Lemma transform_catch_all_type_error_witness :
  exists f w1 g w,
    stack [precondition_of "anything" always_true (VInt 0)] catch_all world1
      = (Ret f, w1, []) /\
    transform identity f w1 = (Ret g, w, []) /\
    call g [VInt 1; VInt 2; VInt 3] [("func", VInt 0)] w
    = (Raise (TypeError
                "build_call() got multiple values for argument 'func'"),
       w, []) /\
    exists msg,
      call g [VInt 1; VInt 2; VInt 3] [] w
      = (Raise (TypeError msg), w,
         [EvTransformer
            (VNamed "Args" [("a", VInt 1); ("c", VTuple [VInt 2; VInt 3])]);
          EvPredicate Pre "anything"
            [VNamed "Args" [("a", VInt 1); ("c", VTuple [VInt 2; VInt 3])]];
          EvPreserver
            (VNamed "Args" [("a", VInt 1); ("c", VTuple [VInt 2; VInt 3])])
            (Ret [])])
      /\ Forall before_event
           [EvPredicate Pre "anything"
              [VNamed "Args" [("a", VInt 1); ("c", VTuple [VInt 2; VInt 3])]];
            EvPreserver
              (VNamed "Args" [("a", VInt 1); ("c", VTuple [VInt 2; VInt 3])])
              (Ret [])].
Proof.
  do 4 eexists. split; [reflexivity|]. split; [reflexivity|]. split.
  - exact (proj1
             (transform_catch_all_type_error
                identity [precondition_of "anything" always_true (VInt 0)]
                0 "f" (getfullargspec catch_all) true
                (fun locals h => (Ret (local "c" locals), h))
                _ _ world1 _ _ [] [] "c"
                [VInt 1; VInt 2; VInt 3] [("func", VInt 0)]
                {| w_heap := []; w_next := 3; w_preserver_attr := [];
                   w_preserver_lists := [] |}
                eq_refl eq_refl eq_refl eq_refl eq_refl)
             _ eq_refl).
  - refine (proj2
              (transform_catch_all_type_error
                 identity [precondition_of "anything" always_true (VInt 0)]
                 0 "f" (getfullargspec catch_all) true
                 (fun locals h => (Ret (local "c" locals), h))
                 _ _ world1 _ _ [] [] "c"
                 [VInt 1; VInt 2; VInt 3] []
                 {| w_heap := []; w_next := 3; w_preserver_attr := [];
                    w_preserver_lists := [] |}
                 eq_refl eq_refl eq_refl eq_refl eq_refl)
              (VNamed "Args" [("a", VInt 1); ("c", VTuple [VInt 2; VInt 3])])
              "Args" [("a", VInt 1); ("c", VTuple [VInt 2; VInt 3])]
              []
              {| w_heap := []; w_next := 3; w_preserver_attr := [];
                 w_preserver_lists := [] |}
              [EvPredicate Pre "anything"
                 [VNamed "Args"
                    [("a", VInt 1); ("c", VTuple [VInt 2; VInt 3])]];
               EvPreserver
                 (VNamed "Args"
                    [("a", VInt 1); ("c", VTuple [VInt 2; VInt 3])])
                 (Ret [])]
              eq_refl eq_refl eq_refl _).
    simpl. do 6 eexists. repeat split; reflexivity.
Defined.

---

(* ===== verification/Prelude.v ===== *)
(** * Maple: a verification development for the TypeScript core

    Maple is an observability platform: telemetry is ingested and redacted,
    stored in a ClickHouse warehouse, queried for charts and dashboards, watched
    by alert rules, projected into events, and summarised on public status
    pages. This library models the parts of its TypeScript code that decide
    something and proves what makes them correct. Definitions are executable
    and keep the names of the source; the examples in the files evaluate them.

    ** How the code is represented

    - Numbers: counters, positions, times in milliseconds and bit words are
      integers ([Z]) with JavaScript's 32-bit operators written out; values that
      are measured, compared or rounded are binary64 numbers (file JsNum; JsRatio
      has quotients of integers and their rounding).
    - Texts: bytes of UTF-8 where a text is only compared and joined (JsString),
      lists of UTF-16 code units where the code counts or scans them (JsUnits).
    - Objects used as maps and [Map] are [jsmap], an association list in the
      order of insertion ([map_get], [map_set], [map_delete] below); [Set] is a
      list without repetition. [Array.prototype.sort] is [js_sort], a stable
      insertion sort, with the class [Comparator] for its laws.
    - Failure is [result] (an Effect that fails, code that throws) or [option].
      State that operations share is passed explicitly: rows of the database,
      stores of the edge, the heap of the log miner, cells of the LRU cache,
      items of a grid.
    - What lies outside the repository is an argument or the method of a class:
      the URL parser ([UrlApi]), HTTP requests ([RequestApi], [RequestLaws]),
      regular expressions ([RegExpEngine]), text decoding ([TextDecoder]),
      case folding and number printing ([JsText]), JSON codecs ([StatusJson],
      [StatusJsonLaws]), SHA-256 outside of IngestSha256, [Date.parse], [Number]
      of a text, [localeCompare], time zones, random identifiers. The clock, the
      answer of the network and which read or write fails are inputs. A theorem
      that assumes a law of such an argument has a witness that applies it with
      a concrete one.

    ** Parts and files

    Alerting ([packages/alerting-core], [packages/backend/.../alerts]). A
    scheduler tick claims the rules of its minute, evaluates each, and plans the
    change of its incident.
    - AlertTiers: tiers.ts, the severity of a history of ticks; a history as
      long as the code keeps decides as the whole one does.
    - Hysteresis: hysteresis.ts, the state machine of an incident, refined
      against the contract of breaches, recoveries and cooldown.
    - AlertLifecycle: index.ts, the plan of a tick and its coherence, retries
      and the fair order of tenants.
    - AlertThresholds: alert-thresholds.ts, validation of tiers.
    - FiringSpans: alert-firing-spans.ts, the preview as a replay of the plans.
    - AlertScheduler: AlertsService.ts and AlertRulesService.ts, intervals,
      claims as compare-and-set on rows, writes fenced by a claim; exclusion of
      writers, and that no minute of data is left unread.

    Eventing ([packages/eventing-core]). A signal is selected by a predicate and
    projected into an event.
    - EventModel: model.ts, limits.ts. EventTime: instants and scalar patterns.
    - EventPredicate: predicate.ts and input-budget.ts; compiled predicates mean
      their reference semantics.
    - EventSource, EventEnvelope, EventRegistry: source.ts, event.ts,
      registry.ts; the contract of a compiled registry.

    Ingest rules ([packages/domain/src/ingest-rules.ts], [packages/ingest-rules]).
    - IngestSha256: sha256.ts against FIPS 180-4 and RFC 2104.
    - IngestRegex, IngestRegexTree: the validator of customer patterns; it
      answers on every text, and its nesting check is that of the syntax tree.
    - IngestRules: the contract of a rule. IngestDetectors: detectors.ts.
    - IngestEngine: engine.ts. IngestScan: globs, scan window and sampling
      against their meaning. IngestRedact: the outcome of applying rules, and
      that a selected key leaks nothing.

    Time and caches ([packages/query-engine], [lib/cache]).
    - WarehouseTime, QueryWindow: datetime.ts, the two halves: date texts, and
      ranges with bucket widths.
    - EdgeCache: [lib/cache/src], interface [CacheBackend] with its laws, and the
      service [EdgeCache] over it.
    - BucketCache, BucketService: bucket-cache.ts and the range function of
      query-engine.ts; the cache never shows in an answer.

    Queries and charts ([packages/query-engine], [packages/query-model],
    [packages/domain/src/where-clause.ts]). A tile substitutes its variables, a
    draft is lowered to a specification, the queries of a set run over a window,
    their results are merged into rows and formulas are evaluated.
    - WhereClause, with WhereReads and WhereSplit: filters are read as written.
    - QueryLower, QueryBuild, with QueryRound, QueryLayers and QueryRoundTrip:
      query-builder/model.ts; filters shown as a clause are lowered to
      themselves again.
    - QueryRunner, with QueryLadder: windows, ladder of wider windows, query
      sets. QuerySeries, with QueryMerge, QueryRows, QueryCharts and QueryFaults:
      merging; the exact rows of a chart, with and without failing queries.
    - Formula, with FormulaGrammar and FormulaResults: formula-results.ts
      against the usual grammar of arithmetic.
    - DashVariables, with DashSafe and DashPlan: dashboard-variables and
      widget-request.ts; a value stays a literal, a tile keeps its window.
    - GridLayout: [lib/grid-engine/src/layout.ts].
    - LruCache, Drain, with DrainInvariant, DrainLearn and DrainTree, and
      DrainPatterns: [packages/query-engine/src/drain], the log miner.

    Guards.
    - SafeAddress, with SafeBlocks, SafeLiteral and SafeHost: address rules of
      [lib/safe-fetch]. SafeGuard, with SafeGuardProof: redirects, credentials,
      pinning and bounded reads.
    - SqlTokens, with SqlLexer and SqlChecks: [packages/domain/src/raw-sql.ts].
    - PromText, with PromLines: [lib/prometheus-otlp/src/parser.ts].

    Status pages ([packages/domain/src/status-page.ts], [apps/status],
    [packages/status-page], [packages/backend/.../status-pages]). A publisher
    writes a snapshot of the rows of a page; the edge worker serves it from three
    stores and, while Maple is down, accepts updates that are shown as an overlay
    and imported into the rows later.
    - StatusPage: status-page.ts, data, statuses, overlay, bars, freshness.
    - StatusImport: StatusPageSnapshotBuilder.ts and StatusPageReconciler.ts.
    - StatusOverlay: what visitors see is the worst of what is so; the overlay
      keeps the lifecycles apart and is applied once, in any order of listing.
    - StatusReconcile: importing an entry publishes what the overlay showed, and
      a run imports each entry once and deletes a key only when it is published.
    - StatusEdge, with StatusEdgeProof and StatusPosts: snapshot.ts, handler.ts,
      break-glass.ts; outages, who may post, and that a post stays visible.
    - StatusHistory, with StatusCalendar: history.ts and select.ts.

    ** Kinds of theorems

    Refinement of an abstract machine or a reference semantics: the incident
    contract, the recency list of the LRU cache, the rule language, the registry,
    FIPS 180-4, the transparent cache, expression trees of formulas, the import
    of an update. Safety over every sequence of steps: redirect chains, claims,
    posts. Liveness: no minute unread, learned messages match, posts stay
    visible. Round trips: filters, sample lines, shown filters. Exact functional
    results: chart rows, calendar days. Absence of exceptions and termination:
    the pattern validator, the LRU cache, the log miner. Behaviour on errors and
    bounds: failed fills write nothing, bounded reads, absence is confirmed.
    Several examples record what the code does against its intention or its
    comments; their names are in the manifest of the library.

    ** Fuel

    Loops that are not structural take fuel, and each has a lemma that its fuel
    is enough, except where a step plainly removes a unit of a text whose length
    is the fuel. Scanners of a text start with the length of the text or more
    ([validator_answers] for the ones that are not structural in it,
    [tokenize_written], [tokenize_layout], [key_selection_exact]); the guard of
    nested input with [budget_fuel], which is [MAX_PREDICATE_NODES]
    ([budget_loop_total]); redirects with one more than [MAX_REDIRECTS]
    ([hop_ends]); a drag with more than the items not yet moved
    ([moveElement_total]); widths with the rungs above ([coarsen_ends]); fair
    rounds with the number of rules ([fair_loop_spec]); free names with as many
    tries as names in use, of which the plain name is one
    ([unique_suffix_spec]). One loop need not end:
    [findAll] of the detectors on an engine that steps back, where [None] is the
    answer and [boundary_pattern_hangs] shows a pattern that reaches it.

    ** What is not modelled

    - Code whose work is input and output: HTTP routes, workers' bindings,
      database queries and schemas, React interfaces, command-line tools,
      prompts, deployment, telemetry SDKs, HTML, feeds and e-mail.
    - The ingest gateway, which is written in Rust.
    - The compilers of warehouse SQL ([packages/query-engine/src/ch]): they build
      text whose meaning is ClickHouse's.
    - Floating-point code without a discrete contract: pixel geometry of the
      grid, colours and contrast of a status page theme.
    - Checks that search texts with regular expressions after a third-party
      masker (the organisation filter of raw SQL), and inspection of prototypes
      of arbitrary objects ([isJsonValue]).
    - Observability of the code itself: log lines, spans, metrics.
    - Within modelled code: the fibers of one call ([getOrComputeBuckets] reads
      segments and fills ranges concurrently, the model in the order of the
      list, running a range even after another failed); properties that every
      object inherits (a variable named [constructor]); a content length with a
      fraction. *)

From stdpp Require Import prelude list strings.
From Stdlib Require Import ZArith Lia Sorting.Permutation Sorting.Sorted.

...

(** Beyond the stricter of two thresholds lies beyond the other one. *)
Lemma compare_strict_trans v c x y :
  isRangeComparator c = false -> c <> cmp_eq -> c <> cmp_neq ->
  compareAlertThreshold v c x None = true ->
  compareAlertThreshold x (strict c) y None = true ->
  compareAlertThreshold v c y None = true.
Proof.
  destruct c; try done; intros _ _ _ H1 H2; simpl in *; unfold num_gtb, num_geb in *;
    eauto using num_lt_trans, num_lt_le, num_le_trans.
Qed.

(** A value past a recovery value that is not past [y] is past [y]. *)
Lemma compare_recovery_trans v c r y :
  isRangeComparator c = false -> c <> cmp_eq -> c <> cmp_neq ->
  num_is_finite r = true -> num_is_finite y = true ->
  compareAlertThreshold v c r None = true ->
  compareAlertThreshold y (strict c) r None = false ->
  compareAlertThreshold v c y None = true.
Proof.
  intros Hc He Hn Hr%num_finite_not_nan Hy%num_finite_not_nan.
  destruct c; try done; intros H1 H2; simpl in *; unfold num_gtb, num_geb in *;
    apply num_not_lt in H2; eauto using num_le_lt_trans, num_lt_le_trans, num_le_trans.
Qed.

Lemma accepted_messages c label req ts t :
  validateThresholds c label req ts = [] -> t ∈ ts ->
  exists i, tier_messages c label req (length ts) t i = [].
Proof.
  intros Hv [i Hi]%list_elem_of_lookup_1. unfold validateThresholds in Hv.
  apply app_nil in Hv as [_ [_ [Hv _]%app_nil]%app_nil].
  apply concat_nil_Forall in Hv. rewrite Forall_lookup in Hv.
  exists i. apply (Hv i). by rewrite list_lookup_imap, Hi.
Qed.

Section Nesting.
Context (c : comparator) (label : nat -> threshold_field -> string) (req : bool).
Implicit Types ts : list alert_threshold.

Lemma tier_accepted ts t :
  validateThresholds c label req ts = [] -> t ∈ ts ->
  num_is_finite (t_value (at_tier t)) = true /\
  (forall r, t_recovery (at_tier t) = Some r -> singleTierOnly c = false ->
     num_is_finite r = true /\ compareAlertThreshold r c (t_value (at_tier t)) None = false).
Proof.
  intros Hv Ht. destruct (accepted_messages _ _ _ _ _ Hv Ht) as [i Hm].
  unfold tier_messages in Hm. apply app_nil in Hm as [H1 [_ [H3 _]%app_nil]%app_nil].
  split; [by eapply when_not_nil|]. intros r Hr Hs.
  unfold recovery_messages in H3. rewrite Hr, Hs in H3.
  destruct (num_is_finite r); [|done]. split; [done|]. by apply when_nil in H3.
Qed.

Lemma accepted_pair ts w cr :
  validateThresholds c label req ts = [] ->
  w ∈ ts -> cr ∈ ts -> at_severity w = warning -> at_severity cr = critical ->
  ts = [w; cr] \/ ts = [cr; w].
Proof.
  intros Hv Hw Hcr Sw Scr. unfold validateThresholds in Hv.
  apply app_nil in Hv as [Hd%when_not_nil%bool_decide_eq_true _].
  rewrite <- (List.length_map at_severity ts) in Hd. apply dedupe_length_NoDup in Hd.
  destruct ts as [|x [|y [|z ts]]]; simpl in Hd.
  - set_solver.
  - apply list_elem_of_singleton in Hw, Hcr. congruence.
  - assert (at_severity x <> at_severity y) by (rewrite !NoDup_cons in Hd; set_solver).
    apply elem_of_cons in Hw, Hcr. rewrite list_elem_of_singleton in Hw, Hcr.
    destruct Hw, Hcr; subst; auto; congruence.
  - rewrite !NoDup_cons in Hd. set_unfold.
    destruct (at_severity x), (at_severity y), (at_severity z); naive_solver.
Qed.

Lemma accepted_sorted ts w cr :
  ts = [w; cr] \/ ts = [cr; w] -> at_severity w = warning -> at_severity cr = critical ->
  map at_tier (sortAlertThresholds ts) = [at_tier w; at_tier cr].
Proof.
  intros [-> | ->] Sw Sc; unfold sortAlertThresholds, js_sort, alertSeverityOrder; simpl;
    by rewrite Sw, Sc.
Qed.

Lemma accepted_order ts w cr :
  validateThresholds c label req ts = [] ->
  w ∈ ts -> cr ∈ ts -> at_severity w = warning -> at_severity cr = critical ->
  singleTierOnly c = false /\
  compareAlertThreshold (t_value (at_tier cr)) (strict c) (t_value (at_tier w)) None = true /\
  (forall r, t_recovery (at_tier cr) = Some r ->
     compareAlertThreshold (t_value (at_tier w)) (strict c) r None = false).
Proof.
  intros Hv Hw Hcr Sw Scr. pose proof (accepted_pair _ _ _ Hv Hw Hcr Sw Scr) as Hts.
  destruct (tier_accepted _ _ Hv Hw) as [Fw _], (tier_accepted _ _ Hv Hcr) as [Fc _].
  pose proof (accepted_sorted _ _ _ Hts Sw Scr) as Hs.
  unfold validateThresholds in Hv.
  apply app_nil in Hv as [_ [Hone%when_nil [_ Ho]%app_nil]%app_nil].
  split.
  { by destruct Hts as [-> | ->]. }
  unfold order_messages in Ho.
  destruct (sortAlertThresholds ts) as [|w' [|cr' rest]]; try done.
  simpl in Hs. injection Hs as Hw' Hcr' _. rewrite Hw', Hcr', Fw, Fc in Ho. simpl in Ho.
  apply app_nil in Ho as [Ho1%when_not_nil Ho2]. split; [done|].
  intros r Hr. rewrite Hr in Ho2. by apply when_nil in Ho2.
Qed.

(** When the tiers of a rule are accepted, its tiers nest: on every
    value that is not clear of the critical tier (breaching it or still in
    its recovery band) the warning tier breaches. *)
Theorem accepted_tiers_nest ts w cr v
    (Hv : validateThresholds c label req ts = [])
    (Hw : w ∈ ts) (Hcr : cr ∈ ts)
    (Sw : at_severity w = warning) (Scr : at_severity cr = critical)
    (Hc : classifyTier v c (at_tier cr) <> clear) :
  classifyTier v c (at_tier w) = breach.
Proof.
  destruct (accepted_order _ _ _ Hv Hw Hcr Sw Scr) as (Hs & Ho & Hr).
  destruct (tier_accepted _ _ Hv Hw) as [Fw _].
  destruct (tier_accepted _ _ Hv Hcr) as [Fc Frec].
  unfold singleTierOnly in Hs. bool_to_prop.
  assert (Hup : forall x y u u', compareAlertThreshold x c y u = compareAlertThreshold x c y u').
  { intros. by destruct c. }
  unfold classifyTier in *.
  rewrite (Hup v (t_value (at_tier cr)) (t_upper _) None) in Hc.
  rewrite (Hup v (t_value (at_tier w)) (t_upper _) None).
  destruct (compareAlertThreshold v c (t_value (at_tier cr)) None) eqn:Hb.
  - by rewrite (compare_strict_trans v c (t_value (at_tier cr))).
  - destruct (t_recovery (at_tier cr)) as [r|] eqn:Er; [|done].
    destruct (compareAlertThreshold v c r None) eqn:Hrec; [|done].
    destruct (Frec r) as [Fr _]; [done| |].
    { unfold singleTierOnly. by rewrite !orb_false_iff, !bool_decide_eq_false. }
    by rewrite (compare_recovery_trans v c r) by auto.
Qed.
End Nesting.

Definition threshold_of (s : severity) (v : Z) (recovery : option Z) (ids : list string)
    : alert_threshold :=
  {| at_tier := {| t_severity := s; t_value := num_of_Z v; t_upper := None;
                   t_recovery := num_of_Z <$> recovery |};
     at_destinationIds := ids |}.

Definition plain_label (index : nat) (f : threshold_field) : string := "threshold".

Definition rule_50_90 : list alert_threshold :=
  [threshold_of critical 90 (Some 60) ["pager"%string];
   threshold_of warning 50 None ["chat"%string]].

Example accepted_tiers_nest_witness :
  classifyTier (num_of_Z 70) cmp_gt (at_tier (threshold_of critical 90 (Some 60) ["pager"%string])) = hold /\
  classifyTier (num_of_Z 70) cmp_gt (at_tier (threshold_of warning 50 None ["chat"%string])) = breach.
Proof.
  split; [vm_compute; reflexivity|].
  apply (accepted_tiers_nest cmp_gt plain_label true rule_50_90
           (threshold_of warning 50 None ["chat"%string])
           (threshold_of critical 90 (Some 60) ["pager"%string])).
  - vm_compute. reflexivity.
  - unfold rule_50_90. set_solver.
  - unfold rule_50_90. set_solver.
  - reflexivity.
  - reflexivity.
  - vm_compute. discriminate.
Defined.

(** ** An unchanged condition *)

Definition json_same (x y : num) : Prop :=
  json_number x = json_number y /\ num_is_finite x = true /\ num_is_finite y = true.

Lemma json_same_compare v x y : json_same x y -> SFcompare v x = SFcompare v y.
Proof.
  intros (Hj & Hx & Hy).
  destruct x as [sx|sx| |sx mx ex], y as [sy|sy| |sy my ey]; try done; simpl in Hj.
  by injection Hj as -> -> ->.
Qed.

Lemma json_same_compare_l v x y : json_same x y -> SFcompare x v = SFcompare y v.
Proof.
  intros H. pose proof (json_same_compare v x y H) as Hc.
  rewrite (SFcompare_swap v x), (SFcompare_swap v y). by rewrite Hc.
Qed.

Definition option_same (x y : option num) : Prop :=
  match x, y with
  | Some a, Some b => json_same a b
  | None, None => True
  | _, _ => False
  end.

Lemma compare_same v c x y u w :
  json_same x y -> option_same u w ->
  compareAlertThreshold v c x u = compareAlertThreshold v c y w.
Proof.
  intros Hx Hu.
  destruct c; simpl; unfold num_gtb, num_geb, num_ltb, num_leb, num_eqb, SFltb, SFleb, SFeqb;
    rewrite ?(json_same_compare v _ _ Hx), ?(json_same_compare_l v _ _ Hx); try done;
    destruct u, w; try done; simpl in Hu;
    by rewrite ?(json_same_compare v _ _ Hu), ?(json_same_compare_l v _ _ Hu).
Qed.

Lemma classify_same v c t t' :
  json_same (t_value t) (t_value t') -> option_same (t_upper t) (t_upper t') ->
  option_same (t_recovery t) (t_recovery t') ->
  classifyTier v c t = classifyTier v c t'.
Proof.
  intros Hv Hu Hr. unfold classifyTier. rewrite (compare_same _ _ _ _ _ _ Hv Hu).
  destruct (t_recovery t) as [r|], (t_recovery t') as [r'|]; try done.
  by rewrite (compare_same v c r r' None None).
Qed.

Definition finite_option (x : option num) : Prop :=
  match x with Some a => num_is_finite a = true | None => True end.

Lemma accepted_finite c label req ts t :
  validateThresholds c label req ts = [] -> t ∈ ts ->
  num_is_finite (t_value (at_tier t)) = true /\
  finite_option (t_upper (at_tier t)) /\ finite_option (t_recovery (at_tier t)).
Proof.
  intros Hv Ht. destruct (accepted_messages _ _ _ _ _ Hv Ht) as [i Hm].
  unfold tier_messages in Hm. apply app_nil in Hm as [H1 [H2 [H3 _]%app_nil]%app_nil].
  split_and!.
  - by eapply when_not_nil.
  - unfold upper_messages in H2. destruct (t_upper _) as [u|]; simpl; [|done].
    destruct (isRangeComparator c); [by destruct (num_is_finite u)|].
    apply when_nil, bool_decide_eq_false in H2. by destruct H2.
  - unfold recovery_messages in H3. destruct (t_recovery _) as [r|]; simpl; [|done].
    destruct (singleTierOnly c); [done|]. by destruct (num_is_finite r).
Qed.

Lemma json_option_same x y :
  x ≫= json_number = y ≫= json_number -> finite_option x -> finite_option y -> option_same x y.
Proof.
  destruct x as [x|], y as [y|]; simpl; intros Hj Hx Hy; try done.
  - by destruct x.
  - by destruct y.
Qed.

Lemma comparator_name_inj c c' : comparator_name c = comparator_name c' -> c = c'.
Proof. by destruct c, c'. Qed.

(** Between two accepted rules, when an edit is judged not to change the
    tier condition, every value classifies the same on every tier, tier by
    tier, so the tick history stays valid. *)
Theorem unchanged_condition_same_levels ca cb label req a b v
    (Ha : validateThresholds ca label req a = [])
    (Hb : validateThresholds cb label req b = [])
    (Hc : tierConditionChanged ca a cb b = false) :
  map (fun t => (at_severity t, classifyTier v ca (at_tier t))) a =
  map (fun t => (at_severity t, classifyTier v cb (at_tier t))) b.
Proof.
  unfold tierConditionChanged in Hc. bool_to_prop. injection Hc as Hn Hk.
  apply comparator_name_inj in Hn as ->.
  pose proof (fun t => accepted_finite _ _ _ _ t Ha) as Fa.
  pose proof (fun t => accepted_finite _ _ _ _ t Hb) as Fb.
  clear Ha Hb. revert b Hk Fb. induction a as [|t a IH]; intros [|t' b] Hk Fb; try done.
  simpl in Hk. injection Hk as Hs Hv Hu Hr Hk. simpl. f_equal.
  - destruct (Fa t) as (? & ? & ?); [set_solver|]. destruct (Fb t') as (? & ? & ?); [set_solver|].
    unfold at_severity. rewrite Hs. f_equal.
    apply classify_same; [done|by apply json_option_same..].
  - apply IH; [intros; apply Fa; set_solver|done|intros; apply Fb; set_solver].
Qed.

**Task to complete**
Reproduce, exactly as they stand in the data above, the lines from the one that holds "transform identity f" to the one that holds "[EvTransformer", inclusive.

**Output of the exercise**
    transform identity f w1 = (Ret g, w, []) /\
    call g [VInt 1; VInt 2; VInt 3] [("func", VInt 0)] w
    = (Raise (TypeError
                "build_call() got multiple values for argument 'func'"),
       w, []) /\
    exists msg,
      call g [VInt 1; VInt 2; VInt 3] [] w
      = (Raise (TypeError msg), w,
         [EvTransformer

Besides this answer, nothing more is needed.